Setting up Ubuntu machine for deep learning using Tensorflow on NVIDIA GPU (TitanX)

How to set up Ubuntu 14.04 for deep learning using Tensorflow v.0.12 on TitanX GPU

My instruction is a compilation from the following sources, plus some additional information:

https://www.linkedin.com/pulse/building-personal-deep-learning-rig-gtx-1080-ubuntu-1604-ning

https://www.pugetsystems.com/labs/hpc/Install-Ubuntu-16-04-or-14-04-and-CUDA-8-and-7-5-for-NVIDIA-Pascal-GPU-825/

http://xcat-docs.readthedocs.io/en/stable/advanced/gpu/nvidia/verify_cuda_install.html

Hardware

CPU: Intel Core-i7
GPU: NVIDIA Titan X Pascal

Install Ubuntu 14.04 server

See the comments at the bottom of the page if you are deciding between Ubuntu 16 and Ubuntu 14.

Step 1. Download the HEADLESS Ubuntu 14.04 Server ISO, make a bootable USB stick using e.g. [Rufus] (https://rufus.akeo.ie/)

Step 2. Follow the instructions to install Ubuntu, but DONT install any graphica user interface yet!

Step 3. On the first reboot press 'e' to edit GRUB if you need to add something. See this page for details.

Step 4. Log in to the command line

Updates, desktop environment, extra packages and grub update.

Step 5. Pretty much everything from here on will need to be done as root so add sudo to the beginning of the commands or just sudo -s to get a root shell.

Do updates.

sudo apt-get update
sudo apt-get dist-upgrade

Install your desktop environment

Step 6. The easiest way to take care of adding a desktop GUI is to run the "tasksel" command.

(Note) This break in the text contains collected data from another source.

(** The declarations of a flat table, one per line, each followed by
    a line feed. *)
Definition stringifyToml (v : JsValue) : option string :=
  match v with
  | JObj props =>
      match tomlDeclarations props with
      | Some ls => Some (Str.join Str.nl (ls ++ [EmptyString])%list)
      | None => None
      end
  | _ => None
  end.

Definition lower (c : ascii) : ascii :=
  let n := nat_of_ascii c in
  if ((65 <=? n) && (n <=? 90))%nat then ascii_of_nat (n + 32) else c.

(** Words separated by single spaces, in lower case, joined by [-]. *)
Fixpoint kebabCase (s : string) : string :=
  match s with
  | EmptyString => EmptyString
  | String c s' =>
      String (if Ascii.eqb c " "%char then "-"%char else lower c) (kebabCase s')
  end.

(** Child processes that leave the file system as it is, print
    [out], and fail exactly on the commands [failing] selects. *)
Definition execWith (failing : list string -> bool) (out : string)
  (st : State) (cmd : list string) : option (RunResult * node) :=
  Some (mkRun (negb (failing cmd)) out EmptyString, root st).

Definition platform (failing : list string -> bool) (out : string) : Platform :=
  mkPlatform (execWith failing out) (fun _ => 1741000000000%N)
    JSON_parse parseToml stringifyToml kebabCase.

(** No command fails. *)
Definition noFailure (cmd : list string) : bool := false.

(** The commands that start with the two given words fail. *)
Definition failingOn (w1 w2 : string) (cmd : list string) : bool :=
  match cmd with
  | a :: b :: _ => String.eqb a w1 && String.eqb b w2
  | _ => false
  end.

End Sample.

(* ================================================================== *)
(** ** Vocabulary of the statements *)

(** The theme file at [p] can be read and its text has no occurrence
    of the old key. *)
Definition themeClean (st : State) (p : fpath) : Prop :=
  exists c, Fs.readFile (Deno.resolve st p) (root st) = Some c /\
            Str.includes OLD_KEY c = false.

(** The paths [findThemes] yields for a listing of [themes]. *)
Definition themePaths (names : list string) : list fpath :=
  map (fun n => Rel ["themes"; n]) (filter (Str.endsWith ".json") names).

(** The state in which the body of a directory scope starts. *)
Definition entered (dir : fpath) (st : State) : State :=
  mkState (root st) (Deno.resolve st dir) (transcript st).

(** The state a directory scope leaves when the previous working
    directory [back] is restored after the body ended in [st2]. *)
Definition left (back : list string) (st2 : State) : State :=
  mkState (root st2) back (transcript st2).

(** The external commands that push a branch and that create a pull
    request, by their first words. *)
Definition isPush (cmd : list string) : bool :=
  match cmd with
  | a :: b :: _ => String.eqb a "git" && String.eqb b "push"
  | _ => false
  end.

Definition isPrCreate (cmd : list string) : bool :=
  match cmd with
  | a :: b :: c :: _ =>
      String.eqb a "gh" && String.eqb b "pr" && String.eqb c "create"
  | _ => false
  end.

(** The pipeline function [fn] throws whatever the state. *)
Definition alwaysThrows (fn : M unit) : Prop :=
  forall st, exists e st', fn st = (Throw e, st').

(** The state after [n] invocations of [fn] in a row. *)
Fixpoint invoked (fn : M unit) (n : nat) (st : State) : State :=
  match n with
  | O => st
  | S k => invoked fn k (snd (fn st))
  end.

(** The state [run] leaves when the process of [cmd] finished with the
    result [r] and the file system [fs]. *)
Definition ran (cmd : list string) (r : RunResult) (fs : node) (st : State) : State :=
  mkState fs (cwd st) (transcript st ++ [(cmd, Exited (success r))])%list.

(** The two manifest formats [bumpVersion] knows. *)
Inductive manifestKind : Set :=
| TomlManifest
| JsonManifest.

Definition manifestFile (k : manifestKind) : string :=
  match k with
  | TomlManifest => "extension.toml"
  | JsonManifest => "extension.json"
  end.

Definition versionKey (k : manifestKind) : string :=
  match k with
  | TomlManifest => TOML_VERSION
  | JsonManifest => JSON_VERSION
  end.

Definition parseManifest (P : Platform) (k : manifestKind) : string -> option JsValue :=
  match k with
  | TomlManifest => parseToml P
  | JsonManifest => JSON_parse P
  end.

(** The manifest of the repository [name] that [bumpVersion] rewrites:
    the new format when it is there, the legacy format otherwise. *)
Definition selectedManifest (name : string) (st : State) : option manifestKind :=
  if Deno.existsSync (Rel [name; "extension.toml"]) st then Some TomlManifest
  else if Deno.existsSync (Rel [name; "extension.json"]) st then Some JsonManifest
  else None.

(** The text of the manifest of format [k] of the repository [name]. *)
Definition manifestText (k : manifestKind) (name : string) (st : State) : option string :=
  Fs.readFile (cwd st ++ [name; manifestFile k])%list (root st).

(* ================================================================== *)
(** ** States and texts of the examples *)

Module Ex.

Definition quoted (s : string) : string := Str.dq ++ s ++ Str.dq.

(** A work directory with one cloned repository, [gruvbox], holding
    the given entries; the process is in the work directory. *)
Definition cloned (entries : list (string * node)) : State :=
  mkState (Dir [("work", Dir [("gruvbox", Dir entries)])]) ["work"] [].

(** The same repository with the process inside it. *)
Definition inside (entries : list (string * node)) : State :=
  mkState (Dir [("work", Dir [("gruvbox", Dir entries)])]) ["work"; "gruvbox"] [].

Definition tomlManifest (version : string) : string :=
  "id = " ++ quoted "gruvbox" ++ Str.nl ++
  "name = " ++ quoted "Gruvbox" ++ Str.nl ++
  "version = " ++ quoted version ++ Str.nl ++
  "schema_version = 1" ++ Str.nl.

(** A manifest as [JSON.stringify(o, null, 2)] lays it out. *)
Definition jsonManifest (version : string) : string :=
  "{" ++ Str.nl ++
  "  " ++ quoted "name" ++ ": " ++ quoted "My Cool Ext" ++ "," ++ Str.nl ++
  "  " ++ quoted "version" ++ ": " ++ quoted version ++ Str.nl ++
  "}".

(** The same manifest as [JSON.stringify(o)] lays it out. *)
Definition jsonCompact (version : string) : string :=
  "{" ++ quoted "name" ++ ":" ++ quoted "My Cool Ext" ++ "," ++
  quoted "version" ++ ":" ++ quoted version ++ "}".

(** The legacy manifest of the port examples. *)
Definition legacyManifest : string :=
  "{" ++ quoted "name" ++ ": " ++ quoted "My Cool Ext" ++ ", " ++
  quoted "version" ++ ": " ++ quoted "1.0.0" ++ "}".

Definition rustGrammar : string := "path = " ++ quoted "grammars/rust".

Definition theme (key : string) : string :=
  "{" ++ quoted key ++ ": " ++ quoted "#928374" ++ "}".

Definition themes : list (string * node) :=
  [("themes", Dir [("dark.json", File (theme OLD_KEY));
                   ("notes.md", File OLD_KEY);
                   ("light.json", File (theme "border"))])].

Definition themesRenamed : list (string * node) :=
  [("themes", Dir [("dark.json", File (theme NEW_KEY));
                   ("notes.md", File OLD_KEY);
                   ("light.json", File (theme "border"))])].

Definition quiet : Platform := Sample.platform Sample.noFailure EmptyString.

(** A platform on which no tool is installed and [JSON.parse] rejects
    every text. *)
Definition bare : Platform :=
  mkPlatform (fun _ _ => None) (fun _ => 0%N) (fun _ => None)
    Sample.parseToml Sample.stringifyToml Sample.kebabCase.

(** The document the port writes for the legacy manifest. *)
Definition portedDocument : string :=
  "name = " ++ quoted "My Cool Ext" ++ Str.nl ++
  "version = " ++ quoted "1.0.1" ++ Str.nl ++
  "id = " ++ quoted "my-cool-ext" ++ Str.nl ++
  "schema_version = 1" ++ Str.nl.

Definition grammars : list (string * node) :=
  [("grammars", Dir [("rust", Dir []);
                     ("rust.toml", File rustGrammar);
                     ("toml.toml", File ("path = " ++ quoted "grammars/toml"))])].

Definition openArgs : OpenPrArgs :=
  mkOpenPr "morhetz" "gruvbox" "bot" "rename" "Rename" "See issue".

(** A platform on which [git commit] finds nothing to commit. *)
Definition nothingToCommit : Platform :=
  Sample.platform (Sample.failingOn "git" "commit") EmptyString.

(** What [openPR] invokes on that platform. *)
Definition skippedTranscript : list (list string * ending) :=
  [(["git"; "diff"], Exited true);
   (["gh"; "repo"; "fork"; "morhetz/gruvbox"; "--remote=false"], Exited true);
   (["git"; "remote"; "add"; "fork"; "https://github.com/bot/gruvbox.git"],
    Exited true);
   (["git"; "checkout"; "-b"; "update-attr-1741000000000"], Exited true);
   (["git"; "add"; "."], Exited true);
   (["git"; "commit"; "-m"; "rename"], Exited false)].

(** The answer of [gh repo view] for the repository of the examples. *)
Definition repoView : string :=
  "{" ++ quoted "name" ++ ":" ++ quoted "gruvbox" ++ "," ++
  quoted "owner" ++ ":{" ++ quoted "login" ++ ":" ++ quoted "morhetz" ++ "}}".

Definition gruvbox : RepoRef :=
  mkRepo "https://github.com/morhetz/gruvbox" "morhetz" "gruvbox".

(** A platform on which [gh pr list] fails. *)
Definition listFails : Platform :=
  Sample.platform (Sample.failingOn "gh" "pr") repoView.

(** The state in which the pipeline asks for the open pull requests. *)
Definition beforeList : State :=
  mkState (root (cloned themes)) ["work"]
    [(["gh"; "repo"; "view"; "morhetz/gruvbox"; "--json"; "name,owner"],
      Exited true);
     (["gh"; "repo"; "clone"; "https://github.com/morhetz/gruvbox"],
      Exited true)].

End Ex.

(* ================================================================== *)
(** ** Vocabulary of the further statements *)

(** The rename of one theme text. *)
Definition renamed (s : string) : string :=
  Str.replaceAll OLD_KEY NEW_KEY s.

(** The regular file at [p] has an occurrence of the old key. *)
Definition holdsOldKey (p : list string) (n : node) : bool :=
  match Fs.readFile p n with
  | Some c => Str.includes OLD_KEY c
  | None => false
  end.

(** The path of the theme file [name] of the repository [repo] that
    was cloned into the working directory of [st]. *)
Definition themeFile (st : State) (repo name : string) : list string :=
  (cwd st ++ [repo; "themes"; name])%list.

(** [p] is [q] or lies below it. *)
Definition below (q p : list string) : Prop :=
  exists t, p = (q ++ t)%list.

(** The branch name [openPR] makes up at the time it is called. *)
Definition freshBranch (P : Platform) (st : State) : string :=
  "update-attr-" ++ Str.ofN (Date_now P st).

(** The external commands of [openPR], in order; the last two only
    when the commit succeeded. *)
Definition openPrCommands (a : OpenPrArgs) (branchName : string) (committed : bool)
  : list (list string) :=
  [["git"; "diff"];
   ["gh"; "repo"; "fork"; repoUser a ++ "/" ++ repoName a; "--remote=false"];
   remoteAddCmd (botUsername a) (repoName a);
   ["git"; "checkout"; "-b"; branchName];
   ["git"; "add"; "."];
   commitCmd (commitMsg a)]
  ++ (if committed
      then [pushCmd branchName;
            prCreateCmd (prTitle a) (prBody a) (repoUser a) (repoName a)]
      else []).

If you run it without any arguments it will give you a very nice menu with many options for different desktop setups and other good stuff. It's a handy tool.

You can run tasksel as follows to add the default Ubuntu desktop without looking at the menu.

sudo tasksel

Just fot the record I decided to go with xubuntu

Add extra programs

Step 7. You now have your base desktop install so you might want to add a few extras at this point. I usually add the following.

sudo apt-get install build-essential emacs dkms synaptic ssh

Grub update

Step 8. If you are using any kernel options on startup you should probably take care of that now before the next reboot. Use your editor of choice and do something like the following.

edit the file /etc/default/grub 
the server install will have an empty option line like this,

GRUB_CMDLINE_LINUX_DEFAULT=""

For the motherboard I'm using I would change this to,

GRUB_CMDLINE_LINUX_DEFAULT="net.ifnames=0"

Note that a "normal" desktop install would also have "quiet splash" 
in this line to hide all of the boot messages during startup 
... sometimes I like to see them!

See this page for details.

Step 9. After editing that file update grub with (surprise)

update-grub

Install the NVIDIA display driver

Step 10. I've been using the well maintained ["graphics-drivers" ppa] (https://launchpad.net/~graphics-drivers/+archive/ubuntu/ppa) for adding the NVIDIA display drivers. These have been up-to-date and well packaged. Using this will give you a convenient update path for new drivers. So far I haven't had any trouble with new drivers rebuilding against kernel source using dkms.

sudo add-apt-repository ppa:graphics-drivers/ppa
sudo apt-get update
sudo apt-get install nvidia-367

CUDA install, setup and fixes

Dependencies

We are doing a manual CUDA toolkit install since we want both version 7.5 and 8.0rc (and since the packaged .deb and .rpm files are basically broken right now!)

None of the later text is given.